10. The HCP proposes that Plum Creek staff, consultants and lessees collect field monitoring data. The proposal includes no instrument for independent verification of whether monitoring occurs, monitoring methods are scientifically defensible or data is valid. The “third party auditor” to be hired to monitor compliance will only be examining whether monitoring occurs not whether the conservation commitments are effective. Moreover, the auditor will be basing its audit on reports submitted by Plum Creek, instead of independent sources.
11. Some conservation commitments, such as allegiance to the company’s environmental principles or a promise to follow existing BMPs are either not measurable, or they are items that are currently in practice.
12. Proposed commitments for reducing sediment contributions on new and existing roads have significant potential for conservation.
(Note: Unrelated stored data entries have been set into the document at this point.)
(** * Faedor: a shallow embedding of the grain runtime sketches

    The TypeScript sources under [packages/orleans/src/lib] and the actor
    helper are embedded as Rocq functions.  Objects with mutable fields become
    records that are threaded explicitly; a method that invokes callbacks
    returns, next to the new object, the log of what it invoked. *)

From Stdlib Require Import ZArith Lia Bool Ascii.
From stdpp Require Import gmap strings list sorting.

(* ===================================================================== *)
(** ** utils.ts: [CancellationToken] *)
(* ===================================================================== *)

Module Utils.

(** A callback [() => void] is a function object.  Only its identity and the
    fact that it has been called are observable from the token. *)
Definition Callback := nat.

(** [private isCanceled = false; private onCancelCallbacks = []] *)
Record CancellationToken := mkToken {
  isCanceled : bool;
  onCancelCallbacks : list Callback
}.

Definition newToken : CancellationToken :=
  {| isCanceled := false; onCancelCallbacks := [] |}.

(** [cancel()]: sets the flag, then [forEach] calls every element of the
    array in index order.  The second component is the sequence of calls. *)
Definition cancel (t : CancellationToken) : CancellationToken * list Callback :=
  ({| isCanceled := true; onCancelCallbacks := onCancelCallbacks t |},
   onCancelCallbacks t).

Definition isCancellationRequested (t : CancellationToken) : bool :=
  isCanceled t.

(** [register(callback)]: [push] only. *)
Definition register (cb : Callback) (t : CancellationToken) : CancellationToken :=
  {| isCanceled := isCanceled t;
     onCancelCallbacks := onCancelCallbacks t ++ [cb] |}.

(** The public interface as a call alphabet, and a client that performs a
    sequence of calls on one token.  [run] returns the token and the
    callbacks invoked so far, oldest first. *)
Inductive Call :=
| Cancel
| Register (cb : Callback)
| IsCancellationRequested.

Definition step (c : Call) (t : CancellationToken) : CancellationToken * list Callback :=
  match c with
  | Cancel => cancel t
  | Register cb => (register cb t, [])
  | IsCancellationRequested => (t, [])
  end.

Fixpoint run (cs : list Call) (t : CancellationToken) : CancellationToken * list Callback :=
  match cs with
  | [] => (t, [])
  | c :: cs' =>
      let '(t1, inv1) := step c t in
      let '(t2, inv2) := run cs' t1 in
      (t2, inv1 ++ inv2)
  end.
(** * poly-model-auto-trading: the decision pipeline of the 15-minute bot

    A shallow embedding of the TypeScript sources of [node_bot/src]
    ([utils.ts], [model.ts], [priceFeed.ts], [polymarket.ts], [index.ts])
    and of the resampler of [scripts/collectData.ts], and the properties of
    the pipeline proved about it.

    Conventions of the embedding.
    - A JavaScript [number] that carries a price, a probability, a volume
      or a stake is an exact rational ([Q]); IEEE-754 rounding, overflow
      and the sign of zero are outside that model.  Equality of such values
      is [==] ([Qeq]).  Where a statement depends on the rounding, the
      function is given a second time over binary64, the kernel's
      primitive floats ([Binary64]).
    - A division whose result is stored as a feature or compared as a ratio
      is [jsdiv], which yields the non-finite values JavaScript yields when
      the divisor is zero.
    - Epoch timestamps are integral milliseconds ([Z]), inside the range of
      [Date].
    - Module-level [let] variables become fields of a state record that the
      functions take and return; what the outside world answers during a
      call (clock, broker, model) is an explicit argument.
    - An exception that leaves a function is a result of its own, and an
      identifier is looked up in the scope of the module that reads it. *)

From Stdlib Require PrimFloat.
From Stdlib Require Import String Ascii DecimalString.
From Stdlib Require Import QArith Qminmax Qabs Lqa ZArith Lia Bool.
From Stdlib Require Import List Permutation Sorted.
Import ListNotations.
But the measures proposed are limited in scope, not defined in quantitative terms and described in a vague fashion. For example, new management practices such as improved drainage will be implemented “when feasible” or “as frequently as necessary.” High-risk sites will be “avoided” and certain impacts “minimized.”
13. Monitoring of the effectiveness of sediment-reduction practices will be done in demonstration watersheds, instead of on-site. Plum Creek proposes extrapolating results from demonstration projects in one watershed to determine the on-site effectiveness of similar practices in another drainage. This approach is fine for studying the general effectiveness of a practice, but it shouldn’t be used for determining whether practices applied elsewhere are absolutely reducing sediment on-site.
14. Riparian management strategies will reduce sources of woody debris recruitment, which is already significantly limited on Plum Creek lands. Woody debris in streams is a key limiting factor for native fish populations.
15. The HCP doesn’t demonstrate that its riparian management strategies will maintain adequate stream temperatures for salmons. The HCP avoids examining how proposed riparian logging will affect winter temperatures, which can significantly affect native fish populations.
16. The conservation commitments for grazing need more detail, improved monitoring schemes and their effectiveness needs to be independently verified.
17. Commitments affecting culverts and migration barriers need refined planning, and field evaluation and design needs should be done by fishery professionals.
18. Commitments involving stream restoration, fish and game enforcement, elimination of harmful water diversions and suppression of brook trout are speculative. No hard targets are established in the HCP.
19. Commitments affecting land disposition would have significant conservation value if they were tied to hard targets (such as commitments to have a set amount of riparian acres placed under conservation easement by the end of the permit period.). The commitments establish incentives for Plum Creek to seek conservation-oriented land deals on some acres, but they don’t guarantee a net gain in conservation. Conservation gains rely largely on the entities receiving Plum Creek lands in a purchase or exchange being disposed to managing the tracts to protect native fish. The procedures under the land disposition commitments are also complicated and they include loopholes that could obscure land deals that have potential to harm native fish.